Top 10 Stress Relievers

Here are a few ideas to help you learn to relax and unwind.


1. Get active
 

Virtually any form of exercise and physical activity can act as a stress reliever. Even if you’re not an athlete or you’re out of shape, exercise is still a good stress reliever. Physical activity pumps up your feel-good endorphins and refocuses your mind on your body’s movements; improving your mood and helping the day’s irritations fade away. Consider walking, jogging, gardening, house cleaning, cycling, swimming, boot camps or anything else that gets you active.

2. Meditate
During meditation, you focus your attention and eliminate the stream of jumbled thoughts that may be crowding your mind and causing stress.
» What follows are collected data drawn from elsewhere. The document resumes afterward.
(** C26. The XML report: for every state of the unit test whose counts fit an
    [int], whose dates [localtime_r] can represent and whose properties of suites
    and of the program have names that XML allows and the report does not use
    itself, [PrintXmlUnitTest] fails no check and writes a document that has the
    structure of XML and denotes [report_tree]: names, counts, times and every
    failure and skip with its location and message, whatever characters they contain
    (those that XML forbids are left out), whether the tests are listed or have run;
    the properties of a test are elements below it.  If all texts are Unicode (in
    UTF-8, without U+FFFE and U+FFFF), the document is well-formed: its bytes are the
    UTF-8 encoding of characters that XML allows, as its declaration says. *)
Theorem xml_report_well_formed localtime_r fl u :
  dates_ok localtime_r -> report_ok u ->
  exists doc, PrintXmlUnitTest localtime_r fl u = Ok doc /\
    document_of doc (report_tree localtime_r fl u) /\
    (unit_textual u -> xml_chars doc).
Proof.
  intros Hd Hu. destruct (program_element localtime_r fl Hd u Hu) as (e & E & He).
  exists (xml_declaration ++ e ++ [LF]). split; [exact E|]. split.
  - exists e, [LF]. split; [exact He|]. split; [|done]. by apply report_space_ok.
  - intros Ht. by eapply report_chars.
Qed.
(* ===== verification/JsonTheorems.v ===== *)
(** * The JSON report is a JSON text that says what happened

    [json_tree] is the report as a JSON value; [PrintJsonUnitTest] writes a text
    that the grammar below reads as that value. *)

From S2P Require Import Prelude Outcome Common CStr TestResult TestSelect UnitTest ReportFormat CommandLine XmlReport XmlGrammar XmlTheorems.
From S2P Require Import JsonReport.

(** ** JSON texts and what they denote

    The grammar of RFC 8259 as far as the report uses it, as relations between a
    text and a value; strings denote their UTF-8 bytes.  Then how the pieces of
    the report, put together with commas, are read by it. *)

Inductive json : Type :=
  | JString (s : text)
  | JNumber (z : Z)
  | JArray (vs : list json)
  | JObject (ms : list (text * json)).

(** UTF-8 of a code point below 0x800. *)
Definition utf8_short (n : Z) : text :=
  if n <? 128 then [to_char n] else [to_char (192 + n / 64); to_char (128 + n mod 64)].

Definition plain_in_string (c : ascii) : bool :=
  (32 <=? code c) && negb (bool_decide (c = QUOTE)) && negb (bool_decide (c = BACKSLASH)).

(** The escapes of two characters. *)
Definition short_escapes : list (ascii * ascii) :=
  [(BACKSLASH, BACKSLASH); (QUOTE, QUOTE); ("/", "/"); ("b", to_char 8); ("f", to_char 12);
   ("n", LF); ("r", CR); ("t", TAB)]%char.

Inductive string_of : text -> text -> Prop :=
  | string_nil : string_of [] []
  | string_plain c s v : plain_in_string c = true -> string_of s v -> string_of (c :: s) (c :: v)
  | string_short e c s v : (e, c) ∈ short_escapes -> string_of s v ->
      string_of (BACKSLASH :: e :: s) (c :: v)
  | string_unicode n s v : 0 <= n < 2048 -> string_of s v ->
      string_of (BACKSLASH :: str "u" ++ pad_left "0" 4 (digits 16 n) ++ s) (utf8_short n ++ v).

Definition json_space (s : text) : Prop :=
  Forall (fun c => c = " "%char \/ c = TAB \/ c = LF \/ c = CR) s.

Inductive value : text -> json -> Prop :=
  | value_string raw s : string_of raw s -> value (in_quotes raw) (JString s)
  | value_number z : value (dec z) (JNumber z)
  | value_empty sp : json_space sp -> value (str "[" ++ sp ++ str "]") (JArray [])
  | value_array s vs : elements s vs -> value (str "[" ++ s ++ str "]") (JArray vs)
  | value_object s ms : members s ms -> value (str "{" ++ s ++ str "}") (JObject ms)
with elements : text -> list json -> Prop :=
  | elements_one sp s x sp' : json_space sp -> json_space sp' -> value s x ->
      elements (sp ++ s ++ sp') [x]
  | elements_more sp s x sp' t xs : json_space sp -> json_space sp' -> value s x ->
      elements t xs -> elements (sp ++ s ++ sp' ++ str "," ++ t) (x :: xs)
with members : text -> list (text * json) -> Prop :=
  | members_one k sp name s x sp' sp'' : json_space sp -> json_space sp' -> json_space sp'' ->
      string_of k name -> value s x ->
      members (sp ++ in_quotes k ++ str ":" ++ sp' ++ s ++ sp'') [(name, x)]
  | members_more k sp name s x sp' sp'' t ms : json_space sp -> json_space sp' ->
      json_space sp'' -> string_of k name -> value s x -> members t ms ->
      members (sp ++ in_quotes k ++ str ":" ++ sp' ++ s ++ sp'' ++ str "," ++ t) ((name, x) :: ms).
(* ===== verification/Listeners.v ===== *)
(** * Test event listeners (gtest.cc, TestEventRepeater and TestEventListeners)

    The events of a run, the list of listeners and the order in which the
    repeater forwards an event to them.  A listener only observes: what reaches
    it is recorded. *)

From S2P Require Import Prelude Outcome Common CStr TestResult TestSelect UnitTest.

(** The methods of [TestEventListener], with the object they are called on as it
    is at that moment. *)
Inductive Event : Type :=
  | OnTestProgramStart (u : UnitTest)
  | OnTestIterationStart (u : UnitTest) (iteration : Z)
  | OnEnvironmentsSetUpStart (u : UnitTest)
  | OnEnvironmentsSetUpEnd (u : UnitTest)
  | OnTestSuiteStart (s : TestSuite)
  | OnTestCaseStart (s : TestSuite)
  | OnTestStart (t : TestInfo)
  | OnTestDisabled (t : TestInfo)
  | OnTestPartResult (p : TestPartResult)
  | OnTestEnd (t : TestInfo)
  | OnTestSuiteEnd (s : TestSuite)
  | OnTestCaseEnd (s : TestSuite)
  | OnEnvironmentsTearDownStart (u : UnitTest)
  | OnEnvironmentsTearDownEnd (u : UnitTest)
  | OnTestIterationEnd (u : UnitTest) (iteration : Z)
  | OnTestProgramEnd (u : UnitTest).

(** The events that the repeater forwards in reverse order: [GTEST_REVERSE_REPEATER_METHOD_]
    and [OnTestIterationEnd]. *)
Definition reversed (e : Event) : bool :=
  match e with
  | OnEnvironmentsSetUpEnd _ | OnEnvironmentsTearDownEnd _ | OnTestEnd _ | OnTestCaseEnd _
  | OnTestSuiteEnd _ | OnTestProgramEnd _ | OnTestIterationEnd _ _ => true
  | _ => false
  end.

(** What a listener does with the events; the file of the report printers. *)
Inductive ListenerKind : Type :=
  | PrettyUnitTestResultPrinter
  | BriefUnitTestResultPrinter
  | XmlUnitTestResultPrinter (output_file_ : text)
  | JsonUnitTestResultPrinter (output_file_ : text)
  | StreamingListener (host port : text)
  | UserListener.

#[export] Instance ListenerKind_eq_dec : EqDecision ListenerKind.
Proof. solve_decision. Defined.

(** An object, by its address. *)
Record Listener : Type := mkListener { listener_address : Z; listener_kind : ListenerKind }.

#[export] Instance Listener_eq_dec : EqDecision Listener.
Proof. solve_decision. Defined.

(** ** The repeater *)

Record TestEventRepeater : Type := mkRepeater {
  forwarding_enabled_ : bool; listeners_ : list Listener }.

Definition new_Repeater : TestEventRepeater := mkRepeater true [].

Definition repeater_Append (r : TestEventRepeater) (listener : Listener) : TestEventRepeater :=
  mkRepeater (forwarding_enabled_ r) (listeners_ r ++ [listener]).

(** The loop of [Release], from the first listener on. *)
Fixpoint release_first (listener : Listener) (ls : list Listener) : list Listener * bool :=
  match ls with
  | [] => ([], false)
  | l :: ls => if decide (l = listener) then (ls, true)
               else let '(ls, found) := release_first listener ls in (l :: ls, found)
  end.
Definition repeater_Release (r : TestEventRepeater) (listener : option Listener)
    : TestEventRepeater * option Listener :=
  match listener with
  | None => (r, None)
  | Some l => let '(ls, found) := release_first l (listeners_ r) in
              (mkRepeater (forwarding_enabled_ r) ls, if found : bool then Some l else None)
  end.

Definition set_forwarding_enabled (r : TestEventRepeater) (enable : bool) : TestEventRepeater :=
  mkRepeater enable (listeners_ r).

(** The calls that forwarding an event makes, in order. *)
Definition forward (r : TestEventRepeater) (e : Event) : list (Listener * Event) :=
  if forwarding_enabled_ r
  then map (fun l => (l, e)) (if reversed e then rev (listeners_ r) else listeners_ r)
  else [].

(** ** The list of listeners *)

Record TestEventListeners : Type := mkListeners {
  repeater_ : TestEventRepeater; default_result_printer_ : option Listener;
  default_xml_generator_ : option Listener }.

Definition new_TestEventListeners : TestEventListeners := mkListeners new_Repeater None None.

Definition Append (ls : TestEventListeners) (listener : Listener) : TestEventListeners :=
  mkListeners (repeater_Append (repeater_ ls) listener) (default_result_printer_ ls)
    (default_xml_generator_ ls).

Definition Release (ls : TestEventListeners) (listener : option Listener)
    : TestEventListeners * option Listener :=
  let '(r, released) := repeater_Release (repeater_ ls) listener in
  (if decide (listener = default_result_printer_ ls)
   then mkListeners r None (default_xml_generator_ ls)
   else if decide (listener = default_xml_generator_ ls)
   then mkListeners r (default_result_printer_ ls) None
   else mkListeners r (default_result_printer_ ls) (default_xml_generator_ ls), released).

Definition append_some (ls : TestEventListeners) (listener : option Listener) : TestEventListeners :=
  match listener with None => ls | Some l => Append ls l end.

Definition SetDefaultResultPrinter (ls : TestEventListeners) (listener : option Listener)
    : TestEventListeners :=
  if decide (default_result_printer_ ls = listener) then ls
  else let '(ls, _) := Release ls (default_result_printer_ ls) in
       append_some (mkListeners (repeater_ ls) listener (default_xml_generator_ ls)) listener.

Definition SetDefaultXmlGenerator (ls : TestEventListeners) (listener : option Listener)
    : TestEventListeners :=
  if decide (default_xml_generator_ ls = listener) then ls
  else let '(ls, _) := Release ls (default_xml_generator_ ls) in
       append_some (mkListeners (repeater_ ls) (default_result_printer_ ls) listener) listener.

Definition SuppressEventForwarding (ls : TestEventListeners) (suppress : bool) : TestEventListeners :=
  mkListeners (set_forwarding_enabled (repeater_ ls) (negb suppress)) (default_result_printer_ ls)
    (default_xml_generator_ ls).
Definition EventForwardingEnabled (ls : TestEventListeners) : bool :=
  forwarding_enabled_ (repeater_ ls).

(** ** What a listener sees *)

Definition seen_by (l : Listener) (calls : list (Listener * Event)) : list Event :=
  map snd (List.filter (fun c => bool_decide (fst c = l)) calls).

Lemma seen_by_app l c1 c2 : seen_by l (c1 ++ c2) = seen_by l c1 ++ seen_by l c2.
Proof. unfold seen_by. by rewrite List.filter_app, map_app. Qed.

Lemma seen_by_absent l ls e : l ∉ ls -> seen_by l (map (fun l => (l, e)) ls) = [].
Proof.
  unfold seen_by. induction ls as [|l' ls IH]; [done|]. rewrite not_elem_of_cons. intros [Hl Hls].
  cbn [map List.filter fst]. rewrite bool_decide_false by congruence. auto.
Qed.

Lemma seen_by_once l ls e : NoDup ls -> l ∈ ls -> seen_by l (map (fun l => (l, e)) ls) = [e].
Proof.
  intros Hnd. induction Hnd as [|l' ls Hl' _ IH]; intros Hl; [by apply elem_of_nil in Hl|].
  change (seen_by l (map (fun l => (l, e)) (l' :: ls))) with
    (seen_by l ([(l', e)] ++ map (fun l => (l, e)) ls)).
  rewrite seen_by_app. destruct (decide (l' = l)) as [->|Hne].
  - rewrite seen_by_absent by done. unfold seen_by. cbn [List.filter fst map].
    by rewrite bool_decide_true.
  - apply elem_of_cons in Hl as [->|Hl]; [done|]. rewrite IH by done. unfold seen_by at 1.
    cbn [List.filter fst map]. by rewrite bool_decide_false.
Qed.

(** Every listener in the list receives the event once. *)
Lemma forward_seen r e l :
  forwarding_enabled_ r = true -> NoDup (listeners_ r) -> l ∈ listeners_ r ->
  seen_by l (forward r e) = [e].
Proof.
  intros Hf Hnd Hl. unfold forward. rewrite Hf. apply seen_by_once.
  - destruct (reversed e); [|done]. by rewrite <- Permutation_rev.
  - destruct (reversed e); [|done]. by rewrite <- Permutation_rev.
Qed.

(** A suppressed repeater forwards nothing. *)
Lemma forward_suppressed ls e : forward (repeater_ (SuppressEventForwarding ls true)) e = [].
Proof. done. Qed.

(** The default printer is always in the list, and at most one. *)
Definition listeners_ok (ls : TestEventListeners) : Prop :=
  NoDup (listeners_ (repeater_ ls)) /\
  (forall l, default_result_printer_ ls = Some l -> l ∈ listeners_ (repeater_ ls)) /\
  (forall l, default_xml_generator_ ls = Some l -> l ∈ listeners_ (repeater_ ls)) /\
  (default_result_printer_ ls = default_xml_generator_ ls -> default_result_printer_ ls = None).

Lemma release_first_spec l ls :
  NoDup ls -> let '(ls', found) := release_first l ls in
  NoDup ls' /\ found = bool_decide (l ∈ ls) /\ forall x, x ∈ ls' <-> x ∈ ls /\ x <> l.
Proof.
  induction 1 as [|l' ls Hl' Hnd IH]; cbn [release_first].
  { split; [constructor|]. split; [done|]. intros x. split; [by intros H%elem_of_nil|].
    by intros [H%elem_of_nil _]. }
  destruct (decide (l' = l)) as [->|Hne].
  - split; [done|]. split; [rewrite bool_decide_true; [done|by left]|]. intros x.
    rewrite elem_of_cons. split; [|by intros [[->|?] ?]]. intros Hx. split; [by right|]. by intros ->.
  - destruct (release_first l ls) as [ls' found]. destruct IH as (Hnd' & -> & Hin).
    split; [constructor; [|done]; by rewrite Hin; intros [? _]|].
    split; [apply bool_decide_ext; rewrite elem_of_cons; naive_solver|].
    intros x. rewrite !elem_of_cons, Hin. naive_solver.
Qed.

Lemma Release_ok ls listener : listeners_ok ls -> listeners_ok (fst (Release ls listener)).
Proof.
  intros (Hnd & Hp & Hx & Hd). unfold Release, repeater_Release. destruct listener as [l|].
  - pose proof (release_first_spec l (listeners_ (repeater_ ls)) Hnd) as Hr.
    destruct (release_first l (listeners_ (repeater_ ls))) as [ls' found].
    destruct Hr as (Hnd' & _ & Hin).
    assert (H : forall p x, (forall y, p = Some y -> y ∈ listeners_ (repeater_ ls)) -> p <> Some l ->
      p = Some x -> x ∈ ls').
    { intros p x Hy Hne ->. apply Hin. split; [by apply Hy|congruence]. }
    destruct (decide _) as [E|Hne]; [|destruct (decide _) as [E|Hne']]; cbn [fst];
      (split; [exact Hnd'|]); cbn; split_and!; intros; try done; try (by eapply H; [|congruence|]; eauto);
      naive_solver congruence.
  - destruct (decide _) as [E|Hne]; [|destruct (decide _) as [E|Hne']]; cbn [fst];
      (split; [exact Hnd|]); cbn; split_and!; naive_solver.
Qed.

Lemma append_some_ok r p x l :
  NoDup (listeners_ r) -> l ∉ listeners_ r ->
  (forall y, p = Some y -> y ∈ listeners_ r \/ y = l) ->
  (forall y, x = Some y -> y ∈ listeners_ r \/ y = l) -> (p = x -> p = None) ->
  listeners_ok (append_some (mkListeners r p x) (Some l)).
Proof.
  intros Hnd Hl Hp Hx Hne. split; [|split; [|split]]; cbn.
  - apply NoDup_app. split; [done|]. split; [|apply NoDup_singleton].
    intros y Hy ->%list_elem_of_singleton. done.
  - intros y Hy. apply elem_of_app. destruct (Hp y Hy) as [?| ->]; [by left|right; by left].
  - intros y Hy. apply elem_of_app. destruct (Hx y Hy) as [?| ->]; [by left|right; by left].
  - exact Hne.
Qed.

Lemma Release_sub ls o x :
  x ∈ listeners_ (repeater_ (fst (Release ls o))) -> x ∈ listeners_ (repeater_ ls).
Proof.
  unfold Release, repeater_Release. destruct o as [l|].
  - assert (H : forall ls' found, release_first l (listeners_ (repeater_ ls)) = (ls', found) ->
      x ∈ ls' -> x ∈ listeners_ (repeater_ ls)).
    { induction (listeners_ (repeater_ ls)) as [|l' l2 IH]; intros ls' found; cbn [release_first];
        [by intros [= <- _]|]. destruct (decide (l' = l)).
      - intros [= <- _]. by right.
      - destruct (release_first l l2) as [l3 f3]. intros [= <- _].
        rewrite !elem_of_cons. intros [?|?]; [by left|]. right. by eapply IH. }
    destruct (release_first l (listeners_ (repeater_ ls))) as [ls' found].
    destruct (decide _); [|destruct (decide _)]; cbn; by eapply H.
  - destruct (decide _); [|destruct (decide _)]; done.
Qed.

(** A new default listener takes the place of the old one. *)
Lemma SetDefault_ok ls l :
  listeners_ok ls -> l ∉ listeners_ (repeater_ ls) ->
  listeners_ok (SetDefaultResultPrinter ls (Some l)) /\
  listeners_ok (SetDefaultXmlGenerator ls (Some l)) /\
  default_result_printer_ (SetDefaultResultPrinter ls (Some l)) = Some l /\
  default_xml_generator_ (SetDefaultXmlGenerator ls (Some l)) = Some l.
Proof.
  intros Hok Hl. pose proof Hok as (_ & Hp & Hx & _).
  unfold SetDefaultResultPrinter, SetDefaultXmlGenerator.
  rewrite !decide_False by (intros E; apply Hl; auto).
  pose proof (Release_ok ls (default_result_printer_ ls) Hok) as (Hnd1 & Hp1 & Hx1 & _).
  pose proof (Release_ok ls (default_xml_generator_ ls) Hok) as (Hnd2 & Hp2 & Hx2 & _).
  pose proof (Release_sub ls (default_result_printer_ ls) l) as H1.
  pose proof (Release_sub ls (default_xml_generator_ ls) l) as H2.
  destruct (Release ls (default_result_printer_ ls)) as [ls1 o1].
  destruct (Release ls (default_xml_generator_ ls)) as [ls2 o2]. cbn [fst] in *.
  split_and!; [| |done|done]; apply append_some_ok; try done; try tauto; try (intros y [= ->]; by right);
    try (by intros y Hy; left; auto).
  - intros E. exfalso. apply Hl, H1, Hx1. done.
  - intros E. exfalso. apply Hl, H2, Hp2. done.
Qed.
Meditation instils a sense of calm, peace and balance that benefits both your emotional well-being and your overall health. Guided meditation, guided imagery, visualisation and other forms of meditation can be practiced anywhere at any time, whether you’re out for a walk, riding the bus to work or waiting at the doctor’s office.

3. Laugh
A good sense of humour can’t cure all ailments, but it can help you feel better, even if you have to force a fake laugh through your grumpiness. When you start to laugh, it lightens your mental load and actually causes positive physical changes in your body. Laughter fires up and then cools down your stress response and increases your heart rate and blood pressure, producing a good, relaxed feeling. So read some jokes, tell some jokes, watch a comedy or hang out with your funny friends.

4. Connect
When you’re stressed and irritable, your instinct may be to wrap yourself in a cocoon. Instead, reach out to family and friends and make social connections. Social contacts is a good stress reliever because it can distract you, provide support, help you weather life’s up and downs, and makes you feel good by doing good. So take a coffee break with a friend, email a relative, volunteer for a charitable group, or visit your place of worship.

5. Assert yourself
You might want to do it all, but you probably can’t, at least not without paying a price. Learn to say no to some tasks or to delegate them. Saying yes may seem like an easy way to keep the peace, prevent conflicts and get the job done right. But it may actually cause you internal conflict because your needs and those of your family come second, which can lead to stress, anger and resentment and that’s not very calm and peaceful.

6. Do yoga
With its series of postures and controlled-breathing exercises, yoga is a popular stress reliever. Yoga brings together physical and mental disciplines to achieve peacefulness of body and mind, helping you relax and manage stress and anxiety. Try yoga on your own or find a class — you can find classes in most areas. Hatha yoga, in particular, is a good stress reliever because of its slower pace and easier movements.

7. Sleep
Stress often gives sleep the heave-ho. You have too much to do — and too much to think about — and your sleep suffers. But sleep is the time when your brain and body recharge. And the quality and amount of sleep you get affects your mood, energy level, concentration and overall functioning. If you have sleep troubles, make sure that you have a quiet, relaxing bedtime routine, listen to soothing music, put clocks away, and stick to a consistent schedule.

8. Journal
Writing out thoughts and feelings can be a good release for otherwise pent-up emotions. Don’t think about what to write — just let it happen. Write whatever comes to mind. No one else needs to read it, so don’t strive for perfection in grammar or spelling. Just let your thoughts flow on paper — or computer screen. Once you’re done, you can toss out what you wrote or save it to reflect on later.

9. Get musical
Listening to or playing music is a good stress reliever because it provides a mental distraction, reduces muscle tension and decreases stress hormones. Crank up the volume and let your mind be absorbed by the music. If music isn’t your thing, though, turn your attention to another hobby you enjoy, such as gardening, sewing, sketching — anything that requires you to focus on what you’re doing rather than what you think you should be doing.

10. Seek counsel
If new stressors are challenging your ability to cope or if self-care stress relievers just aren’t relieving your stress, you may need to look for reinforcements in the form of professional therapy. Therapy may be a good idea if stress leaves you feeling overwhelmed or trapped, if you worry excessively, or if you have trouble carrying out daily routines or meeting responsibilities at work, home or school. Good therapists can help you identify sources of your stress and learn new coping tools.